[Start of section]

(* ===== verification/Time.v ===== *)
(** Months and differences of times (time.c, globals.c).  A timeval is a pair of
    64-bit integers; the functions on doubles are not modelled. *)

From S2P Require Import Prelude.
From Stdlib Require Import String.
#[local] Open Scope Z_scope.

Module Time.

(** ** Months *)

Definition short_month : list string :=
  ["Jan"; "Feb"; "Mar"; "Apr"; "May"; "Jun"; "Jul"; "Aug"; "Sep"; "Oct"; "Nov"; "Dec"]%string.
Definition long_month : list string :=
  ["January"; "February"; "March"; "April"; "May"; "June"; "July"; "August"; "September";
   "October"; "November"; "December"]%string.

(** [month] is an unsigned int, [one_based] the flag [months_one_based]. *)
Definition get_month (one_based month long_months : Z) : string :=
  let month := if negb (one_based =? 0) then u32 (month - 1) else month in
  if 11 <? month then "???"%string
  else nth (Z.to_nat month) (if negb (long_months =? 0) then long_month else short_month) EmptyString.

(** ** Differences *)

Record timeval := { tv_sec : Z; tv_usec : Z }.

Definition ONE_SECOND : Z := 1000000.

(** The result is an unsigned long. *)
Definition delta_timeval (start end_ : timeval) : Z :=
  if tv_usec end_ <? tv_usec start then
    if tv_sec start =? tv_sec end_ - 1 then u64 (tv_usec end_ + ONE_SECOND - tv_usec start)
    else if tv_sec end_ - 1 <? tv_sec start then u64 (Z.lnot 0)
    else u64 ((tv_sec end_ - 1 - tv_sec start) * ONE_SECOND + (tv_usec end_ + ONE_SECOND - tv_usec start))
  else if tv_sec start =? tv_sec end_ then u64 (tv_usec end_ - tv_usec start)
  else if tv_sec end_ <? tv_sec start then u64 (Z.lnot 0)
  else u64 ((tv_sec end_ - tv_sec start) * ONE_SECOND + (tv_usec end_ - tv_usec start)).

Definition timeval_delta_valid (start end_ : timeval) : Z :=
  if tv_sec start <? tv_sec end_ then 1
  else if (tv_sec end_ =? tv_sec start) && (tv_usec start <=? tv_usec end_) then 1
  else 0.

(** The [timersub] macro of the C library. *)
Definition timersub (a b : timeval) : timeval :=
  let sec := tv_sec a - tv_sec b in
  let usec := tv_usec a - tv_usec b in
  if usec <? 0 then {| tv_sec := sec - 1; tv_usec := usec + 1000000 |}
  else {| tv_sec := sec; tv_usec := usec |}.

(** Without the macro. *)
Definition delta_branches (start end_ : timeval) : timeval :=
  if tv_usec end_ <? tv_usec start then
    {| tv_sec := tv_sec end_ - 1 - tv_sec start; tv_usec := tv_usec end_ + ONE_SECOND - tv_usec start |}
  else {| tv_sec := tv_sec end_ - tv_sec start; tv_usec := tv_usec end_ - tv_usec start |}.

(** A pointer that is NULL is [None]; the result and what [delta] points to.
    [macro] says that there is a timersub. *)
Definition timeval_delta (macro : bool) (start end_ delta : option timeval) : Z * option timeval :=
  match start, end_, delta with
  | Some start, Some end_, Some d =>
      if timeval_delta_valid start end_ =? 0 then (EINVAL, delta)
      else (0, Some (if macro then timersub end_ start else delta_branches start end_))
  | _, _, _ => (EINVAL, delta)
  end.

Definition timeval_delta2 (macro : bool) (t1 t2 delta : option timeval) : Z * option timeval :=
  let '(rc, delta) := timeval_delta macro t1 t2 delta in
  if negb (rc =? 0) then timeval_delta macro t2 t1 delta else (rc, delta).

(** ** Microseconds *)

Definition normal (t : timeval) : Prop := 0 <= tv_usec t < ONE_SECOND.
Definition to_us (t : timeval) : Z := tv_sec t * ONE_SECOND + tv_usec t.

Lemma timeval_delta_valid_spec s e :
  normal s -> normal e -> timeval_delta_valid s e = if to_us s <=? to_us e then 1 else 0.
Proof.
  unfold normal, timeval_delta_valid, to_us, ONE_SECOND. intros Hs He.
  destruct (Z.ltb_spec (tv_sec s) (tv_sec e)), (Z.eqb_spec (tv_sec e) (tv_sec s)),
    (Z.leb_spec (tv_usec s) (tv_usec e)), (Z.leb_spec (tv_sec s * 1000000 + tv_usec s)
      (tv_sec e * 1000000 + tv_usec e)); cbn; lia.
Qed.

Lemma timersub_branches s e : timersub e s = delta_branches s e.
Proof.
  unfold timersub, delta_branches, ONE_SECOND.
  destruct (Z.ltb_spec (tv_usec e - tv_usec s) 0), (Z.ltb_spec (tv_usec e) (tv_usec s)); try lia;
    f_equal; lia.
Qed.

Lemma delta_branches_spec s e :
  normal s -> normal e -> normal (delta_branches s e) /\ to_us (delta_branches s e) = to_us e - to_us s.
Proof.
  unfold normal, delta_branches, to_us, ONE_SECOND. intros Hs He.
  destruct (Z.ltb_spec (tv_usec e) (tv_usec s)); cbn; lia.
Qed.

(** Differences of times, in microseconds: delta_timeval is the difference of
    two normalised times, or all ones when the end is before the start (and only then,
    for differences that fit in 64 bits); timeval_delta stores a normalised time that
    is the difference, with or without the timersub macro, and gives EINVAL and
    stores nothing when the end is before the start or a pointer is NULL;
    timeval_delta2 stores the distance in either order; and get_month names the
    twelve months, counted from 0 or from 1, and nothing else. *)
Theorem time_deltas (s e d : timeval) (macro : bool) (month long_months : Z) :
  normal s -> normal e -> to_us e - to_us s < 2 ^ 64 - 1 -> 0 <= month < 2 ^ 32 ->
  delta_timeval s e = (if to_us s <=? to_us e then to_us e - to_us s else 2 ^ 64 - 1) /\
  (exists r, normal r /\ to_us r = to_us e - to_us s /\
     timeval_delta macro (Some s) (Some e) (Some d) =
       if to_us s <=? to_us e then (0, Some r) else (EINVAL, Some d)) /\
  (exists r, normal r /\ to_us r = Z.abs (to_us e - to_us s) /\
     timeval_delta2 macro (Some s) (Some e) (Some d) = (0, Some r)) /\
  timeval_delta macro None (Some e) (Some d) = (EINVAL, Some d) /\
  (get_month 0 month long_months = "???"%string <-> 12 <= month) /\
  (get_month 1 month long_months = "???"%string <-> month = 0 \/ 13 <= month) /\
  (1 <= month < 2 ^ 32 -> get_month 1 month long_months = get_month 0 (month - 1) long_months).
Proof.
  intros Hs He Hfit Hm.
  assert (D : forall s e, normal s -> normal e -> exists r, normal r /\ to_us r = to_us e - to_us s /\
     timeval_delta macro (Some s) (Some e) (Some d) =
       if to_us s <=? to_us e then (0, Some r) else (EINVAL, Some d)).
  { clear. intros s e Hs He. exists (delta_branches s e).
    destruct (delta_branches_spec s e Hs He) as [H1 H2]. split; [done|]. split; [done|].
    unfold timeval_delta. rewrite timeval_delta_valid_spec by done.
    destruct (to_us s <=? to_us e); [|done]. cbn. by destruct macro; rewrite ?timersub_branches. }
  assert (G0 : forall month, 0 <= month -> get_month 0 month long_months = "???"%string <-> 12 <= month).
  { clear. intros month Hm. unfold get_month. cbn [Z.eqb negb].
    destruct (Z.ltb_spec 11 month) as [|H]; [split; [lia|done]|]. split; [|lia]. intros E. exfalso.
    assert (Hc : month = 0 \/ month = 1 \/ month = 2 \/ month = 3 \/ month = 4 \/ month = 5 \/ month = 6
      \/ month = 7 \/ month = 8 \/ month = 9 \/ month = 10 \/ month = 11) by lia.
    destruct (negb (long_months =? 0)); repeat (destruct Hc as [-> | Hc]; [done|]); by subst month. }
  assert (G1 : 1 <= month < 2 ^ 32 -> get_month 1 month long_months = get_month 0 (month - 1) long_months).
  { intros Hm1. unfold get_month. cbn [Z.eqb Pos.eqb negb]. rewrite u32_id by (unfold fits; lia). done. }
  split; [|split; [by apply D|split; [|split; [done|split; [apply G0; lia|split; [|done]]]]]].
  - unfold delta_timeval, normal, to_us, ONE_SECOND in *.
    destruct (Z.ltb_spec (tv_usec e) (tv_usec s)), (Z.eqb_spec (tv_sec s) (tv_sec e - 1)),
      (Z.ltb_spec (tv_sec e - 1) (tv_sec s)), (Z.eqb_spec (tv_sec s) (tv_sec e)),
      (Z.ltb_spec (tv_sec e) (tv_sec s)),
      (Z.leb_spec (tv_sec s * 1000000 + tv_usec s) (tv_sec e * 1000000 + tv_usec e)); try lia;
      try (rewrite u64_id by (unfold fits; lia); lia); done.
  - unfold timeval_delta2. destruct (D s e Hs He) as (r & Hr & Er & E). rewrite E.
    destruct (Z.leb_spec (to_us s) (to_us e)); cbn [Z.eqb negb].
    + exists r. split; [done|]. split; [lia|done].
    + destruct (D e s He Hs) as (r' & Hr' & Er' & E'). change (negb (EINVAL =? 0)) with true.
      cbv iota. rewrite E'.
      rewrite (proj2 (Z.leb_le _ _)) by lia. exists r'. split; [done|]. split; [lia|done].
  - destruct (decide (month = 0)) as [->|Hne].
    + split; [by left|]. intros _. reflexivity.
    + rewrite G1, G0 by lia. lia.
Qed.

Lemma time_deltas_witness :
  delta_timeval (Build_timeval 5 900000) (Build_timeval 7 100000) = 1200000 /\
  (exists r, normal r /\ to_us r = 1200000 /\
     timeval_delta2 true (Some (Build_timeval 7 100000)) (Some (Build_timeval 5 900000))
       (Some (Build_timeval 0 0)) = (0, Some r)).
Proof.
  assert (H1 : normal (Build_timeval 5 900000)) by (unfold normal, ONE_SECOND; cbn; lia).
  assert (H2 : normal (Build_timeval 7 100000)) by (unfold normal, ONE_SECOND; cbn; lia).
  split.
  - exact (proj1 (time_deltas (Build_timeval 5 900000) (Build_timeval 7 100000) (Build_timeval 0 0)
      true 0 0 H1 H2 eq_refl (conj (Z.le_refl 0) eq_refl))).
  - exact (proj1 (proj2 (proj2 (time_deltas (Build_timeval 7 100000) (Build_timeval 5 900000)
      (Build_timeval 0 0) true 0 0 H2 H1 eq_refl (conj (Z.le_refl 0) eq_refl))))).
Defined.

End Time.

[End of section]

What you should do
Precisely the lines between those holding "if usec <? 0" and "end_ - tv_sec start;", inclusive, are to be reproduced from the listing above, with nothing added.

Exercise result
  if usec <? 0 then {| tv_sec := sec - 1; tv_usec := usec + 1000000 |}
  else {| tv_sec := sec; tv_usec := usec |}.

(** Without the macro. *)
Definition delta_branches (start end_ : timeval) : timeval :=
  if tv_usec end_ <? tv_usec start then
    {| tv_sec := tv_sec end_ - 1 - tv_sec start; tv_usec := tv_usec end_ + ONE_SECOND - tv_usec start |}
  else {| tv_sec := tv_sec end_ - tv_sec start; tv_usec := tv_usec end_ - tv_usec start |}.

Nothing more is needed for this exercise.